(** * Conversation-bound workflow execution engine

    A shallow embedding of the workflow engines of the chat backend:

    - [LoopDetector]  : lib/workflowLoopDetector  (WorkflowLoopDetector)
    - [Executor]      : services/workflowExecutor.service.ts, the persisted,
                        suspendable engine, with lib/workflowStateManager and
                        lib/redisLock
    - [Service]       : services/workflow.service.ts, the synchronous engine
                        with its retry loop
    - [StateManager], [Guard] : the rest of lib/workflowStateManager and of
                        lib/workflowLoopDetector
    - [Chat]          : services/chat.service, the workflow step of
                        sendMessage
    - [Strict]        : the condition evaluator and the router of the
                        persisted engine with the TypeError of a conversion
                        that fails
    - [TimedLock]     : lib/redisLock with the expiry of its key and the
                        waits of withLock

    JavaScript values are modelled as JSON data.  What the code obtains from
    the JavaScript runtime or from external services (RegExp, URL, Number(),
    OpenAI, fetch, ...) is collected in the class [Runtime]; every statement
    below holds for every runtime. *)

From stdpp Require Import gmap strings list pretty.
From Stdlib Require Import ZArith Lia Ascii Sorted.
Lemma set_realPing_spec ms processed status :
  populated processed →
  Script.set_realPing ms processed = Ok status →
  populated status
  ∧ (∀ k, k ≠ "debug" → field status k = field processed k)
  ∧ (∀ k, k ≠ "realPing" → field2 status "debug" k = field2 processed "debug" k)
  ∧ field2 status "debug" "realPing" = VNum ms.
Proof.
  intros ((Hcan & Hfc & Herr) & Hon & Hmax) H. unfold Script.set_realPing in H.
  simpl in H. unfold canonical in Hcan.
  destruct (lookup_prop "debug" processed) as [[| | | | | |debug|]|] eqn:Hd;
    try (simpl in Hcan; rewrite ?andb_false_r in Hcan; done).
  simpl in H. injection H as <-.
  assert (Hne : ∀ k, k ≠ "debug" →
            lookup_prop k (set_prop "debug"
                             (VObj (set_prop "realPing" (VNum ms) debug)) processed)
            = lookup_prop k processed).
  { intros k Hk. by apply lookup_set_prop_ne. }
  split; [|split; [|split]].
  - unfold populated, unflagged, canonical, has_defined, has_own, field2, field in *.
    simpl in *. rewrite lookup_set_prop_eq. rewrite !Hne by done.
    rewrite !(lookup_set_prop_ne "realPing") by done. rewrite Hd in Hcan.
    done.
  - intros k Hk. unfold field. by rewrite Hne.
  - intros k Hk. unfold field2, field, nav. rewrite lookup_set_prop_eq, Hd. simpl.
    by rewrite lookup_set_prop_ne.
  - unfold field2, field, nav. rewrite lookup_set_prop_eq. simpl.
    by rewrite lookup_set_prop_eq.
Qed.

Lemma script_fetchServerStatus_json net measureRealPing a code data :
  net (GetLegacy a) = Http code (Some data) → ok code = true →
  Script.fetchServerStatus net measureRealPing a
  = match Script.processServerData data with
    | Throw e => ([GetLegacy a], Throw e)
    | Ok processedData =>
        if truthy (nav data "online") then
          ([GetLegacy a; Probe a],
           realPing ← measureRealPing a;
           match realPing with
           | Some ms => Script.set_realPing (inject_Z ms) processedData
           | None => Ok processedData
           end)
        else ([GetLegacy a], Ok processedData)
    end.
Proof.
  intros Hnet Hok. unfold Script.fetchServerStatus, fetch_json. rewrite Hnet, Hok.
  change (Ok data ≫= _) with (Script.processServerData data).
  destruct (Script.processServerData data) as [processed|] eqn:Hp; [|done].
  pose proof (script_processServerData_online _ _ Hp) as Ho.
  unfold field in Ho. rewrite Ho.
  by destruct (truthy (nav data "online")) eqn:Hon; [rewrite Hon|].
Qed.

Lemma script_fetchServerStatus_no_json net measureRealPing a :
  Script.fetchServerStatus net measureRealPing a
  = match net (GetLegacy a) with
    | NetworkError => ([GetLegacy a], Throw NetworkFailure)
    | Http code body =>
        if ok code then
          match body with
          | None => ([GetLegacy a], Throw SyntaxError)
          | Some _ => Script.fetchServerStatus net measureRealPing a
          end
        else ([GetLegacy a], Throw (HttpStatusError code))
    end.
Proof.
  destruct (net (GetLegacy a)) as [|code [data|]] eqn:Hnet; [| |].
  - unfold Script.fetchServerStatus. by rewrite Hnet.
  - destruct (ok code) eqn:Hok; [done|].
    unfold Script.fetchServerStatus, fetch_json. by rewrite Hnet, Hok.
  - unfold Script.fetchServerStatus, fetch_json. rewrite Hnet. by destruct (ok code).
Qed.

Lemma set_realPing_returns ms processed :
  populated processed → returns (Script.set_realPing ms processed).
Proof.
  intros ((Hcan & _) & _). unfold Script.set_realPing. simpl. unfold canonical in Hcan.
  destruct (lookup_prop "debug" processed) as [[| | | | | |debug|]|];
    try (simpl in Hcan; rewrite ?andb_false_r in Hcan; done).
  by eexists.
Qed.

(** X3.  The failures of a refresh in src/script.js: a rejected fetch, a
    status outside 2xx (reported with the status), a body that is not
    JSON, the JSON value null; with any other answer the refresh fails only
    when the server is reported online and the latency probe fails, and
    then with the probe's error.  A server reported offline is not
    probed. *)
Theorem script_refresh_errors (net : request → response)
    (measureRealPing : jsstring → result (option Z)) (a : jsstring) :
  let r := Script.fetchServerStatus net measureRealPing a in
  (∀ e, r.2 = Throw e →
     match net (GetLegacy a) with
     | NetworkError => e = NetworkFailure ∧ r.1 = [GetLegacy a]
     | Http status body =>
         if ok status then
           match body with
           | None => e = SyntaxError ∧ r.1 = [GetLegacy a]
           | Some data =>
               if nullish data then e = TypeError ∧ r.1 = [GetLegacy a]
               else truthy (nav data "online") = true
                    ∧ measureRealPing a = Throw e ∧ r.1 = [GetLegacy a; Probe a]
           end
         else e = HttpStatusError status ∧ r.1 = [GetLegacy a]
     end)
  ∧ (∀ status data, net (GetLegacy a) = Http status (Some data) → ok status = true →
       nullish data = false → truthy (nav data "online") = false → returns r.2)
  ∧ (∀ status data e, net (GetLegacy a) = Http status (Some data) → ok status = true →
       truthy (nav data "online") = true → measureRealPing a = Throw e → r.2 = Throw e).
Proof.
  intros r. subst r. split; [|split].
  - intros e. rewrite script_fetchServerStatus_no_json.
    destruct (net (GetLegacy a)) as [|status [data|]] eqn:Hnet; [by intros [= <-]| |].
    + destruct (ok status) eqn:Hok; [|by intros [= <-]].
      rewrite (script_fetchServerStatus_json _ _ _ _ _ Hnet Hok).
      destruct (nullish data) eqn:Hn.
      { rewrite script_processServerData_throws by done. by intros [= <-]. }
      destruct (script_processServerData_returns data Hn) as [processed Hp].
      rewrite Hp.
      destruct (truthy (nav data "online")) eqn:Hon; [|done]. simpl.
      destruct (measureRealPing a) as [[ms|]|e']; simpl; [| done | by intros [= <-]].
      destruct (set_realPing_returns (inject_Z ms) processed) as [s Hs];
        [by eapply script_processServerData_populated|].
      by rewrite Hs.
    + destruct (ok status); by intros [= <-].
  - intros status data Hnet Hok Hn Hon.
    rewrite (script_fetchServerStatus_json _ _ _ _ _ Hnet Hok).
    destruct (script_processServerData_returns data Hn) as [processed Hp].
    rewrite Hp, Hon. by exists processed.
  - intros status data e Hnet Hok Hon He.
    rewrite (script_fetchServerStatus_json _ _ _ _ _ Hnet Hok).
    assert (Hn : nullish data = false).
    { destruct data; try done; by vm_compute in Hon. }
    destruct (script_processServerData_returns data Hn) as [processed Hp].
    rewrite Hp, Hon. simpl. by rewrite He.
Qed.

(** X4.  In src/script.js the latency that the probe measures is stored
    as debug.realPing and nowhere else: a status that a refresh returns is
    the processed legacy answer in every property but debug, and in every
    property of debug but realPing; realPing is the probe's number when
    the server is reported online and the probe gave one, and absent
    otherwise. *)
Theorem measured_latency_is_kept_apart (net : request → response)
    (measureRealPing : jsstring → result (option Z)) (a : jsstring) requests status :
  Script.fetchServerStatus net measureRealPing a = (requests, Ok status) →
  ∃ code data processed,
    net (GetLegacy a) = Http code (Some data) ∧ ok code = true
    ∧ Script.processServerData data = Ok processed
    ∧ requests = GetLegacy a :: (if truthy (nav data "online") then [Probe a] else [])
    ∧ (∀ k, k ≠ "debug" → field status k = field processed k)
    ∧ (∀ k, k ≠ "realPing" → field2 status "debug" k = field2 processed "debug" k)
    ∧ field2 status "debug" "realPing"
      = (if truthy (nav data "online")
         then match measureRealPing a with
              | Ok (Some ms) => VNum (inject_Z ms)
              | _ => VUndef
              end
         else VUndef).
Proof.
  rewrite script_fetchServerStatus_no_json.
  destruct (net (GetLegacy a)) as [|code [data|]] eqn:Hnet; [done| |by destruct (ok code)].
  destruct (ok code) eqn:Hok; [|done].
  rewrite (script_fetchServerStatus_json _ _ _ _ _ Hnet Hok).
  destruct (Script.processServerData data) as [processed|] eqn:Hp; [|done].
  pose proof (script_processServerData_populated _ _ Hp) as Hpop.
  assert (Hnone : field2 processed "debug" "realPing" = VUndef).
  { revert Hp. clear. intros H. unfold Script.processServerData in H.
    bind_inv H. by injection H as <-. }
  destruct (truthy (nav data "online")) eqn:Hon.
  - destruct (measureRealPing a) as [[ms|]|e']; simpl; [| |done].
    + intros [= <- Hs]. destruct (set_realPing_spec _ _ _ Hpop Hs) as (_ & H1 & H2 & H3).
      exists code, data, processed. rewrite ?Hon. repeat split; auto.
    + intros [= <- <-]. exists code, data, processed. rewrite ?Hon. repeat split; auto.
  - intros [= <- <-]. exists code, data, processed. rewrite ?Hon. repeat split; auto.
Qed.

Lemma handed_out_populated status fromCache error :
  populated status →
  canonical (handed_out status fromCache error) = true
  ∧ defined (field2 (handed_out status fromCache error) "players" "online") = true
  ∧ defined (field2 (handed_out status fromCache error) "players" "max") = true.
Proof.
  intros ((Hcan & _) & Hon & Hmax). rewrite canonical_handed_out.
  split; [done|]. unfold field2, field, handed_out in *.
  destruct error; by rewrite !lookup_set_prop_ne.
Qed.

Lemma script_fetchServerStatus_populated net measureRealPing a requests status :
  Script.fetchServerStatus net measureRealPing a = (requests, Ok status) → populated status.
Proof.
  unfold Script.fetchServerStatus.
  destruct (fetch_json _ _ ≫= Script.processServerData) as [processed|] eqn:Hp; [|done].
  apply bind_Ok_inv in Hp as (data & _ & Hp).
  apply script_processServerData_populated in Hp.
  destruct (truthy _); [|by intros [= _ <-]].
  destruct (measureRealPing a) as [[ms|]|]; simpl; [| by intros [= _ <-] | done].
  intros [= _ Hs]. by destruct (set_realPing_spec _ _ _ Hp Hs).
Qed.

Lemma script_reachable_cache_holds this :
  script_reachable this → cache_holds populated this.
Proof.
  induction 1 as [|net probe a now this _ IH].
  - intros a c Hc. simpl in Hc. by rewrite lookup_empty in Hc.
  - apply getServerStatus_preserves; [|done].
    intros requests status. apply script_fetchServerStatus_populated.
Qed.

(** X5.  processServerData of src/script.js throws on null and undefined
    and nowhere else, and its result has every property of the schema,
    the two player counts included, with a value other than undefined;
    so has every status that getServerStatus of src/script.js returns. *)
Theorem script_status_is_fully_populated :
  (∀ data, nullish data = true → Script.processServerData data = Throw TypeError)
  ∧ (∀ data, nullish data = false →
       ∃ status, Script.processServerData data = Ok status ∧ populated status)
  ∧ (∀ net measureRealPing a now this l,
       script_reachable this →
       let r := getServerStatus (Script.fetchServerStatus net measureRealPing) a now this in
       r.1.2 = Ok l →
       ∃ status fromCache error,
         status_at (store r.2) l (handed_out status fromCache error)
         ∧ canonical (handed_out status fromCache error) = true
         ∧ defined (field2 (handed_out status fromCache error) "players" "online") = true
         ∧ defined (field2 (handed_out status fromCache error) "players" "max") = true).
Proof.
  split; [apply script_processServerData_throws|]. split.
  - intros data Hn. destruct (script_processServerData_returns data Hn) as [status H].
    exists status. split; [done|]. by eapply script_processServerData_populated.
  - intros net probe a now this l Hreach r Hok.
    destruct (getServerStatus_hands_out_copy _ populated _ _ _ _
                (λ requests status, script_fetchServerStatus_populated net probe a requests status)
                (script_reachable_cache_holds _ Hreach) Hok)
      as (h & ext & c & status & fc & err & _ & _ & _ & _ & _ & _ & Hpop & Hat & _).
    exists status, fc, err. split; [done|]. by apply handed_out_populated.
Qed.

(** ** The fallback against the first revision *)

Ltac keep_field k :=
  repeat match goal with
         | H : _ = Ok _ |- _ =>
             lazymatch type of H with
             | context [k] => fail
             | _ => clear H
             end
         end.
Lemma username_pattern_match (u : str) :
  is_username u -> re_match username_pattern u = Some None.
Proof.
  intros [Hne Hu]. unfold re_match, username_pattern. cbn [sequence foldr].
  change (exec (Plus username_char) 0 u None
            (fun pos' s' g' =>
               exec (Cat Eol Empty) pos' s' g' (fun _ _ g => Some g))
          = Some None).
  rewrite <- (app_nil_r u).
  by apply (exec_plus_greedy username_char u []).
Qed.

Lemma lstrip_username (u : str) :
  Forall (fun c => username_char c = true) u -> lstrip u = u.
Proof.
  intros [|c u' Hc _]; [done|]. cbn [lstrip].
  by rewrite (username_char_not_space c Hc).
Qed.

Lemma strip_username (u : str) :
  Forall (fun c => username_char c = true) u -> strip u = u.
Proof.
  intros Hu. unfold strip, rstrip.
  rewrite (lstrip_username u Hu), lstrip_username, rev_involutive; [done|].
  by apply Forall_rev.
Qed.

End UrlPatterns.

(** X15. A value returned by [extract_username] is never [None]: it is a
    non-empty string over [[a-zA-Z0-9_-]], and it is either the whole
    stripped input or what follows [github.com/] in a stripped input that
    starts with an address of GitHub, up to the first character outside
    that alphabet. *)
Theorem extract_username_returns (input_str : str) (v : option str) :
  extract_username input_str = Returns v ->
  exists u,
    v = Some u /\ is_username u
    /\ (strip input_str = u \/ github_url (strip input_str) u).
Proof.
  unfold extract_username.
  destruct (bool_decide _ || bool_decide _); [done|]. cbv zeta.
  destruct (first_match url_patterns (strip input_str)) as [x|] eqn:Hurl.
  - intros [= <-].
    destruct (url_patterns_sound _ _ Hurl) as (u & -> & Hu & Hform).
    exists u. split; [done|]. split; [done | by right].
  - destruct (re_match username_pattern (strip input_str)) as [x|] eqn:Hp;
      [|done].
    intros [= <-]. exists (strip input_str). split; [done|].
    split; [|by left].
    apply username_pattern_inv in Hp as (u & t & Heq & Hu & [-> | ->]).
    + by rewrite Heq, app_nil_r.
    + by apply strip_last in Heq.
Qed.

Lemma extract_username_returns_witness :
  exists u,
    Some (codes "a_b") = Some u /\ is_username u
    /\ (strip (codes "  https://www.github.com/a_b/?tab=x ") = u
        \/ github_url (strip (codes "  https://www.github.com/a_b/?tab=x "))
             u).
Proof.
  apply (extract_username_returns
           (codes "  https://www.github.com/a_b/?tab=x ")).
  vm_compute. reflexivity.
Defined.

(** X16. When the stripped input starts with an address of GitHub, that is
    an optional [http://] or [https://], an optional [www.] and
    [github.com/], followed by a user name that ends at the end of the
    input or at a character outside [[a-zA-Z0-9_-]], that user name is
    returned, whatever follows it. *)
Theorem extract_username_of_url (input_str u : str) :
  is_username u -> github_url (strip input_str) u ->
  extract_username input_str = Returns (Some u).
Proof.
  intros Hu Hurl. unfold extract_username.
  destruct Hurl as (sc & h & t & Hsc & Hh & Ht & Heq).
  assert (Hne : strip input_str ≠ []).
  { rewrite Heq. unfold hosts in Hh.
    repeat (apply elem_of_cons in Hh as [-> | Hh]);
      [| |by apply elem_of_nil in Hh].
    all: by destruct sc. }
  assert (Hne' : input_str ≠ []) by (by intros ->).
  rewrite !bool_decide_eq_false_2 by done. cbn [orb]. cbv zeta.
  rewrite (url_patterns_complete (strip input_str) u Hu); [done|].
  by exists sc, h, t.
Qed.

Lemma extract_username_of_url_witness :
  extract_username (codes " http://github.com/octo-cat/repo/issues ")
  = Returns (Some (codes "octo-cat")).
Proof.
  apply extract_username_of_url.
  - split; [done|]. vm_compute. repeat constructor.
  - exists (codes "http://"), (codes "github.com/"), (codes "/repo/issues").
    split; [set_solver|]. split; [set_solver|]. split; reflexivity.
Defined.

(** X17. A non-empty string over [[a-zA-Z0-9_-]] is returned unchanged,
    also when the input surrounds it with whitespace; in particular a value
    that [extract_username] returns is returned again when it is passed
    back. *)
Theorem extract_username_plain (input_str u : str) :
  is_username u -> strip input_str = u ->
  extract_username input_str = Returns (Some u)
  /\ extract_username u = Returns (Some u).
Proof.
  intros Hu Hs.
  assert (Hplain : forall s, strip s = u ->
                             extract_username s = Returns (Some u)).
  { intros s Heq. unfold extract_username. rewrite Heq.
    assert (Hne : s ≠ []) by (intros ->; by destruct Hu as [Hu _]).
    rewrite !bool_decide_eq_false_2 by (done || apply Hu). cbn [orb].
    cbv zeta.
    destruct (first_match url_patterns u) as [x|] eqn:Hurl.
    { apply url_patterns_sound in Hurl as (u' & _ & _ & Hform).
      destruct (username_not_url u u' (proj2 Hu) Hform). }
    by rewrite username_pattern_match. }
  split; [by apply Hplain|]. apply Hplain, strip_username, Hu.
Qed.

Lemma extract_username_plain_witness :
  extract_username ([9%N; 8195%N] ++ codes "octocat-123" ++ [10%N])
  = Returns (Some (codes "octocat-123"))
  /\ extract_username (codes "octocat-123")
     = Returns (Some (codes "octocat-123")).
Proof.
  apply extract_username_plain.
  - split; [done|]. vm_compute. repeat constructor.
  - reflexivity.
Defined.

◇ ◇ ◇

_EXERCISE BRIEF_:
The answer should be the first line of the material and every line after it through the line containing "with its retry loop", exactly as written, and nothing else.

_YOUR RESPONSE_:
(** * Conversation-bound workflow execution engine

    A shallow embedding of the workflow engines of the chat backend:

    - [LoopDetector]  : lib/workflowLoopDetector  (WorkflowLoopDetector)
    - [Executor]      : services/workflowExecutor.service.ts, the persisted,
                        suspendable engine, with lib/workflowStateManager and
                        lib/redisLock
    - [Service]       : services/workflow.service.ts, the synchronous engine
                        with its retry loop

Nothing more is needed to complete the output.